The Community Charge darkened the scene for the entire year, but particularly in the second half as actual numbers became available for the first year’s charge in England. Naturally enough MPs looked very hard at what was happening in their own seats. On 11 July MT’s PPS, Mark Lennox-Boyd, sent MT a private analysis of the impact house by house on several streets in her constituency, including Ballards Lane where the local party had its offices. She knew it very well; she held her surgeries there. It was not a glamorous address – no wealthy suburban idyll – but the numbers were horrific: two person households stood to lose an average of £172 each. Of 22 houses, 8 gained, 14 lost, and the losers would lose much more than winners would gain. Later that day she saw the 1922 Executive and made her usual case for the charge, but clearly with limited effect. Two days later at the 1922 itself there was a painful discussion, in her absence, Lennox-Boyd sending her his notes. MT’s Principal Private Secretary, Andrew Turnbull, was shown them as well and made a comment which went to the core of the problem: “They [the MPs who spoke] are not accepting the basic premise of CC [the community charge] – that voters in every local authority should be made aware of the consequences of that authority’s decisions and should take appropriate action at the next election”. MT based almost every argument she made on first principles, but not only had she failed to secure agreement at this fundamental level with respect to the Community Charge, it is doubtful the principles were even understood.
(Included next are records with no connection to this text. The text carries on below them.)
(** X6. A text without any decimal digit yields no label. *)
Theorem parse_numbered_list_no_digit (text : str) :
  Forall (fun c => isdecimal c = false) text ->
  parse_numbered_list text = [].
Proof.
  intros Htext. unfold parse_numbered_list. rewrite numbered_list_loop. cbn [app].
  pose proof (splitlines_no_linebreak text) as Hlines.
  pose proof (splitlines_Forall _ _ Htext) as Hdigits.
  induction Hlines as [|line lines Hline _ IH]; [done|].
  apply Forall_cons in Hdigits as [Hd Hdigits].
  cbn [fmap list_fmap concat]. cbn [fmap] in IH. rewrite IH by done.
  pose proof (match_numbered line (no_linebreak_LF _ Hline)) as Hm.
  destruct (Re.match_items numbered_item line) as [[label|]|]; [|done|done].
  destruct (numbered_digit _ _ Hm) as (c & Hc & Hdec).
  eapply Forall_forall in Hd; [|exact Hc]. congruence.
Qed.

(** X7. Two texts put one after the other with a line feed between give the
    labels of the first followed by the labels of the second. *)
Theorem parse_numbered_list_app (a b : str) :
  parse_numbered_list (a ++ LF :: b)
    = parse_numbered_list a ++ parse_numbered_list b.
Proof.
  unfold parse_numbered_list. rewrite !numbered_list_loop. cbn [app].
  destruct (splitlines_app_LF a b) as (blank & Hblank & ->).
  rewrite !fmap_app, !concat_app.
  by destruct Hblank as [-> | ->].
Qed.

End NumberedMore.

Lemma parse_numbered_list_no_digit_witness :
  Forall (fun c => @isdecimal ascii_only c = false)
         (u "Alice" ++ nl ++ u ". Bob") /\
  @parse_numbered_list ascii_only (u "Alice" ++ nl ++ u ". Bob") = [].
Proof.
  assert (Hd : Forall (fun c => @isdecimal ascii_only c = false)
                      (u "Alice" ++ nl ++ u ". Bob")) by repeat constructor.
  split; [exact Hd|]. exact (@parse_numbered_list_no_digit ascii_only _ Hd).
Defined.

Lemma linebreak_space c : islinebreak c = true -> isspace c = true.
Proof.
  unfold islinebreak, isspace, between.
  rewrite !orb_true_iff, !andb_true_iff, !N.leb_le, !N.eqb_eq. lia.
Qed.

Section BlankLabel.
Context `{UnicodeData}.

(** X8. A line that has, after its index and dot, nothing but white space,
    and at least two characters of it, is not ignored: it yields the empty
    label. *)
Theorem parse_numbered_list_blank_label (idx sp : str) :
  (forall c, isdecimal c = true -> isspace c = false) ->
  idx <> [] -> all isdecimal idx ->
  all isspace sp -> no_linebreak sp -> (2 <= length sp)%nat ->
  parse_numbered_list (idx ++ DOT :: sp) = [[]].
Proof.
  intros Hdisj Hidx Hdec Hsp Hnl Hlen.
  assert (Hline : no_linebreak (idx ++ DOT :: sp)).
  { apply Forall_app. split; [|by constructor].
    eapply Forall_impl; [exact Hdec|]. intros c Hc. cbn beta.
    destruct (islinebreak c) eqn:Hlb; [|done].
    apply linebreak_space in Hlb. apply Hdisj in Hc. congruence. }
  unfold parse_numbered_list. rewrite numbered_list_loop. cbn [app].
  rewrite splitlines_single by (done || by destruct idx).
  cbn [fmap list_fmap concat]. rewrite app_nil_r.
  destruct sp as [|c sp _] using rev_ind; [simpl in Hlen; lia|].
  rewrite length_app in Hlen. simpl in Hlen.
  apply Forall_app in Hsp as [Hsp [Hc _]%Forall_cons].
  assert (Hn : numbered (idx ++ DOT :: sp ++ [c]) [c]).
  { exists [], (idx ++ DOT :: sp ++ [c]). split; [done|]. split; [constructor|].
    exists idx, [DOT], sp. repeat split; try done; [by right|].
    intros ->. simpl in Hlen. lia. }
  pose proof (match_numbered _ (no_linebreak_LF _ Hline)) as Hm.
  destruct (Re.match_items numbered_item (idx ++ DOT :: sp ++ [c]))
    as [[label|]|]; [|done|by destruct (Hm [c])].
  rewrite (numbered_after_index _ _ Hdisj Hm),
          <- (numbered_after_index _ _ Hdisj Hn).
  f_equal. apply strip_of_nil. by constructor.
Qed.

End BlankLabel.

Lemma parse_numbered_list_blank_label_witness :
  @parse_numbered_list ascii_only (u "12" ++ DOT :: u "   ") = [[]].
Proof.
  apply (@parse_numbered_list_blank_label ascii_only (u "12") (u "   ")).
  - exact ascii_decimal_not_space.
  - done.
  - by repeat constructor.
  - by repeat constructor.
  - by repeat constructor.
  - simpl. lia.
Defined.

(** ** More on sanitised names *)

Lemma sub_scan_clean P b s :
  P UNDERSCORE = false ->
  Forall (fun c => P c = false) (Re.sub_scan P [UNDERSCORE] b s).
Proof.
  intros Hu. revert b. induction s as [|c s IH]; intros b; simpl; [constructor|].
  destruct (P c) eqn:Hc.
  - destruct b; simpl; [apply IH|constructor; [done|apply IH]].
  - constructor; [done|apply IH].
Qed.
(** What C1 says of the epoch loop and of a run of [train] that is not a
    dry run.  Over any epochs of the loop, from any best state: the events
    are the records of these epochs, one row for each, the best state the
    loop hands back is the one the rows replay to, the saves go to the
    slots the rows call for, and the best balanced accuracy has not
    decreased.  A run starts from the all-zero best state and prints the
    best state of its last epoch. *)
Definition best_state_policy (args : Params) (w : World) : Prop :=
  (forall tl vl todo l best w0 lb w1,
      epoch_loop args tl vl todo l best w0 = (inr lb, w1) ->
      exists evs,
        trace w1 = trace w0 ++ evs
        /\ epoch_records args best evs (snd lb)
        /\ length (csv_rows evs) = length todo
        /\ snd lb = best_after best evs
        /\ saved_slots evs = expected_slots best evs
        /\ (global_best_avg_acc best <= global_best_avg_acc (snd lb))%Q)
  /\ (exists evs b,
        trace (snd (train args w)) = trace w ++ evs ++ [EvSummary b]
        /\ epoch_records args BestState0 evs b
        /\ length (csv_rows evs) = epochs args
        /\ b = best_after BestState0 evs
        /\ saved_slots evs = expected_slots BestState0 evs
        /\ (0 <= global_best_avg_acc b)%Q).

(** What C6 says of the epoch loop and of a run of [train] that is not a
    dry run.  Every epoch of the loop, wherever it stands among the
    others, checkpoints the current model: the loop runs the epochs before
    it, then this epoch as [epoch_checkpoint] has it, then the epochs
    after it from the learner and the best state this epoch left.  A run
    writes the checkpoint once per epoch, and with an epoch or more the
    checkpoint file holds at the end the state of the network the loop
    ended with. *)
Definition checkpoint_policy (args : Params) (w : World) : Prop :=
  (forall tl vl before epoch after l best w0 lb w1,
      epoch_loop args tl vl (before ++ epoch :: after) l best w0
      = (inr lb, w1) ->
      exists la ba wa l1 b1 wb,
        epoch_loop args tl vl before l best w0 = (inr (la, ba), wa)
        /\ epoch_checkpoint args tl vl epoch la ba wa l1 b1 wb
        /\ epoch_loop args tl vl after l1 b1 wb = (inr lb, w1))
  /\ (exists evs,
        trace (snd (train args w)) = trace w ++ evs
        /\ count (is_save Latest) evs = epochs args)
  /\ ((1 <= epochs args)%nat ->
      exists tl vl l w0 lb w1,
        setup args w = (inr (tl, vl, l), w0)
        /\ epoch_loop args tl vl (seq 0 (epochs args)) l BestState0 w0
           = (inr lb, w1)
        /\ lookup (checkpoint_path args) (fs (snd (train args w)))
           = Some (state_dict (net (fst lb)))).

End RunStatements.

Module ToyRun.

(** Three epochs over two training samples in one batch and ten validation
    samples in two batches: the validation balanced accuracies are 1/2,
    1/2 and 3/5. *)
Definition args : Params :=
  (Toy.params "DGCNN" 3 2 5 false [1; 1]
              [0; 1; 2; 3; 4; 5; 6; 7; 8; 9] [4; 5; 6; 7])%nat.

Definition validation_set : DataLoader :=
  {| ld_dataset := Toy.samples [0; 1; 2; 3; 4; 5; 6; 7; 8; 9]%nat;
     ld_batch_size := 5; ld_shuffle := true; ld_drop_last := false |}.

Definition training_set : DataLoader :=
  {| ld_dataset := Toy.samples [1; 1]%nat;
     ld_batch_size := 2; ld_shuffle := true; ld_drop_last := true |}.

End ToyRun.

(** ** Statements about the result of a pass *)

Section PassStatements.
Context {C : Collab}.

(** The loss of the validation loop on one batch. *)
Definition validation_loss (m : Model) (b : list sample) : result tval :=
  criterion (forward false m (permute_0_2_1 (map fst b)))
            (squeeze (map snd b)).

(** The losses of the training loop, batch after batch, each with the size
    of its batch; the network is updated between two batches. *)
Fixpoint train_losses (batches : list (list sample)) (l : Learner)
  : list (result tval * nat) :=
  match batches with
  | [] => []
  | b :: rest =>
      let label := squeeze (map snd b) in
      let data := permute_0_2_1 (map fst b) in
      let '(net', opt') := optim_step (opt l) (opt_lr l) (net l) data label in
      (criterion (forward true (net l) data) label, length b)
      :: train_losses rest {| net := net'; opt := opt'; opt_lr := opt_lr l;
                              scheduler := scheduler l |}
  end.

(** The predictions of the training loop, batch after batch. *)
Fixpoint train_preds (batches : list (list sample)) (l : Learner)
  : list (list Z) :=
  match batches with
  | [] => []
  | b :: rest =>
      let label := squeeze (map snd b) in
      let data := permute_0_2_1 (map fst b) in
      let '(net', opt') := optim_step (opt l) (opt_lr l) (net l) data label in
      map max_index (rows (forward true (net l) data))
      :: train_preds rest {| net := net'; opt := opt'; opt_lr := opt_lr l;
                            scheduler := scheduler l |}
  end.

(** Sum over the batches of (loss x batch size), over the number of
    samples. *)
Definition weighted_mean (ls : list (tval * nat)) : tval :=
  tdivz (tsum (map (fun p => tscale (fst p) (Z.of_nat (snd p))) ls))
        (Z.of_nat (list_sum (map snd ls))).

End PassStatements.

Module ToyOdd.

(** Two training samples in one batch of two; three validation samples in
    batches of two, so the last validation batch has a single sample. *)
Definition args : Params :=
  (Toy.params "DGCNN" 1 2 2 false [1; 1] [1; 2; 3] [])%nat.

Definition validation_set : DataLoader :=
  {| ld_dataset := Toy.samples [1; 2; 3]%nat;
     ld_batch_size := 2; ld_shuffle := true; ld_drop_last := false |}.

(** Two training samples in batches of one. *)
Definition args_one : Params :=
  (Toy.params "DGCNN" 1 1 2 false [1; 1] [1; 2] [])%nat.

End ToyOdd.
Ltac each_element solve_it :=
  repeat (apply ui_bind_shown; [|intros ?]);
  try rewrite comparison_section_cases;
  try (apply load_anfrage_shown; intros; solve_it);
  try (apply load_angebot_shown; intros; solve_it);
  repeat match goal with
         | |- context [if ?c then _ else _] => destruct c eqn:?
         | |- context [match ?c with Some _ => _ | None => _ end] =>
             destruct c eqn:?
         end;
  cbn [show fst]; repeat (apply Forall_cons || apply Forall_nil);
  cbv beta; solve_it.

(** X14.  Whatever the inputs and the database, the page never shows
    its two catch-all messages, the warning of line 280 and the
    information of line 295: the cases before them leave nothing over. *)
Theorem main_never_falls_through (ui : Sidebar) :
  Forall
    (fun e =>
       e <> shown (warning "Une erreur inconnue est survenue. Assurez-vous que les données de la demande et de l'offre sont correctement chargées.")
       /\ e <> shown (info "Configurez les sources de données et cliquez sur 'Comparer'."))
    (fst (page ui)).
Proof.
  unfold main.
  each_element ltac:(split; discriminate).
Qed.

(** X16.  Whatever the inputs and the database, the page never shows
    the warning of [compare_data] on two empty inputs: it calls
    [compare_data] only with two frames that have rows. *)
Theorem main_never_compares_nothing (ui : Sidebar) :
  Forall
    (fun e =>
       e <> shown (warning "Aucune donnée de demande ou d'offre à comparer."))
    (fst (page ui)).
Proof.
  unfold main.
  each_element ltac:(discriminate).
Qed.

End MainFacts.
(** * h5pBuilder: the Markdown-to-Interactive-Book compiler

    A shallow embedding of [services/h5pBuilder.ts]: the chapter splitter
    at the head of [buildH5P], the segmentation parser
    [parseChapterSegments], the block builders, the library version
    resolver [getLibVersion] and the directory-entry repair that closes
    [buildH5P]; and of the file check [validateAndSetFile] of
    [components/FileUpload.tsx].

    Conventions.
    - A JavaScript string is a [string]; each [ascii] stands for one
      UTF-16 code unit below 256.  The white space of [trim] and of the
      regular-expression class [\s] is, in that range, the code units
      9 to 13, 32 and 160.
    - [uuidv4()] draws from a supply of identifiers, threaded through the
      builders by the state monad [M].  The supply stands for the order
      of the draws of one builder; the code starts the chapters of a
      book together under [Promise.all], so that across chapters the
      draws may come in another order than the one [buildH5P] threads
      here.  No statement below compares the identifiers of two
      chapters.
    - The versions a manifest declares are natural numbers below 2^53,
      which a template literal prints in decimal.  A manifest whose
      version fields hold anything else (no number, a fraction, a
      number beyond that bound) is outside the model: the statements
      about a declared library fix its versions, all others are about
      libraries the manifest does not declare.
    - The content document of a template, where [JSON.parse] accepts
      it, is an object: the assignment of its [chapters] does not
      throw.
    - [marked.parse], [JSON.stringify], [JSON.parse] and the JSZip method
      [file(name, data)] belong to other packages; they are the
      [Variable]s of the sections that call them. *)

From Stdlib Require Import String Ascii List Bool Arith NArith Lia.
From Stdlib Require Import DecimalString.
Import ListNotations.
Open Scope string_scope.

(** ** JavaScript string primitives *)

Module JS.

Definition code (c : ascii) : nat := nat_of_ascii c.

(** White space of [String.prototype.trim] and of [\s]. *)
Definition is_ws (c : ascii) : bool :=
  let n := code c in
  (((9 <=? n) && (n <=? 13)) || (n =? 32) || (n =? 160))%nat.

(** Line terminators, which [.] in a regular expression refuses. *)
Definition is_lt (c : ascii) : bool :=
  let n := code c in ((n =? 10) || (n =? 13))%nat.

Definition is_digit (c : ascii) : bool :=
  let n := code c in ((48 <=? n) && (n <=? 57))%nat.

Definition isEmpty (s : string) : bool :=
  match s with EmptyString => true | String _ _ => false end.

(** Truthiness of a string: every string but the empty one. *)
Definition truthy (s : string) : bool := negb (isEmpty s).

Fixpoint trimStart (s : string) : string :=
  match s with
  | EmptyString => EmptyString
  | String c r => if is_ws c then trimStart r else s
  end.

Fixpoint trimEnd (s : string) : string :=
  match s with
  | EmptyString => EmptyString
  | String c r =>
      let r' := trimEnd r in
      if is_ws c && isEmpty r' then EmptyString else String c r'
  end.

Definition trim (s : string) : string := trimEnd (trimStart s).

(** [s.startsWith(p)] *)
Fixpoint startsWith (s p : string) : bool :=
  match p with
  | EmptyString => true
  | String a p' =>
      match s with
      | EmptyString => false
      | String b s' => Ascii.eqb a b && startsWith s' p'
      end
  end.

(** [s.includes(p)] *)
Fixpoint includes (s p : string) : bool :=
  startsWith s p ||
  match s with
  | EmptyString => false
  | String _ s' => includes s' p
  end.

(** [s.endsWith(p)] *)
Fixpoint endsWith (s p : string) : bool :=
  String.eqb s p ||
  match s with
  | EmptyString => false
  | String _ s' => endsWith s' p
  end.

(** [s.substring(1)] *)
Definition substring1 (s : string) : string :=
  match s with EmptyString => EmptyString | String _ r => r end.

Fixpoint drop (n : nat) (s : string) : string :=
  match n, s with
  | O, _ => s
  | S _, EmptyString => EmptyString
  | S n', String _ r => drop n' r
  end.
One finds a similar problem in respect of water privatisation, where many Conservative MPs literally did not see the point.
There was more in-depth analysis of constituency impacts of the Community Charge in a highly secret report sent to MT while she was at Balmoral in early September by the new Conservative Party chairman, Ken Baker. Ten marginal seats were analysed, though she alone of the seven ministers to whom it was sent was told which they were, a precaution against leaks which was not calculated to diminish alarm. Dulwich was among the ten. Again, the numbers were terrible. Even on the most optimistic assumption losers outnumbered gainers more than 4 to 1. On worse assumptions the ratio was more than 7 to to 1. Baker told her: “I fear that it makes rather bleak reading. It is the worst position, but it’s the one we will be defending in the Spring, unless we can do something”.
And really it only got worse. There is more awful material in December, with Baker and Chris Patten (Environment Secretary since July) in full fire-fighting mode. The unbelievable complexity of the charge compounded its problems. Baker remarked after one of these meetings: “I think there is some confusion in this group as to what should be done, but I have no doubt that they all felt very strongly that something should be done”. The Baker-Patten line was that 1990 would indeed be ‘difficult’, but everything would be “much smoother” in 1991, when the transition phase ended. Did MT truly believe that herself? When Whitelaw told her much the same thing in private conversation at the end of September, she had replied pointedly: “NL [Lawson] strapped for cash”.
Some MPs were taken by the radical idea that the Exchequer should assume responsibility for teachers’s salaries, a position firmly rejected by the government at the time, but similar to one that MT herself came to accept and urged on her successor privately in Jan 1991. But by then the charge itself was doomed.